D'Alembert présentait ainsi l'entreprise : 'L' ouvrage que nous
commençons a deux objets : comme Encyclopédie, il doit exposer autant
qu'il est possible, l'ordre et l'enchaînement des connaissances humaines
; comme Dictionnaire raisonné des sciences, des arts et des métiers, il
doit contenir sur chaque science et sur chaque art, soit libéral, soit
mécanique, des principes généraux qui en sont la base, et les détails
les plus essentiels qui en font le corps et la substance.
"L'Encyclopédie a rendu pensable une rupture"

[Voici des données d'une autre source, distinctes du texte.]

(* ===== verification/ShutdownFacts.v ===== *)
(** * Theorems about the shutdown of a node

    The wait groups count what they should, so [Close] returns only when no
    goroutine of the synchronisation is left, and none is started afterwards;
    and nothing a peer does keeps it from returning. *)

From Stdlib Require Import Ascii.
From Stdlib Require String.
From stdpp Require Import prelude gmap strings relations.
From S2P Require Import Prelude GoStrings GoText GoNet GoHostPort Metrics IPPool Sync SyncFacts SyncInv Shutdown.

#[local] Arguments String.append : simpl nomatch.

Create HintDb shutdown.

(** ** What no operation undoes *)

(** Connections stay in the heap and stay closed, and an entry leaves the table
    only when its connection is closed. *)
Record monotone (s s' : SyncManager) : Prop := {
  mo_done : done s' = done s;
  mo_heap c sc : heap s !! c = Some sc → ∃ sc', heap s' !! c = Some sc' ∧ (closed sc = true → closed sc' = true);
  mo_conns a c : conns s !! a = Some c →
    conns s' !! a = Some c ∨ ∃ sc', heap s' !! c = Some sc' ∧ closed sc' = true;
}.

#[export] Instance monotone_preorder : PreOrder monotone.
Proof.
  split.
  - intros s. split; eauto.
  - intros s1 s2 s3 [D1 H1 C1] [D2 H2 C2]. split; [congruence| |].
    + intros c sc (sc2 & E2 & F2)%H1. destruct (H2 c sc2 E2) as (sc3 & E3 & F3). eauto.
    + intros a c [Hc|(sc2 & E2 & F2)]%C1; [by apply C2|]. destruct (H2 c sc2 E2) as (sc3 & E3 & F3). eauto.
Qed.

Publié entre 1751 et 1772, objet de nombreuses rééditions, le "Dictionnaire raisonné des sciences, des arts et des métiers", de Diderot et d'Alembert, somme de 17 volumes de textes et 11 volumes d'illustrations, instille les idées des Lumières dans l'ordre de l'Ancien Régime. Roger Chartier, historien de la culture écrite, analyse son influence et sa postérité.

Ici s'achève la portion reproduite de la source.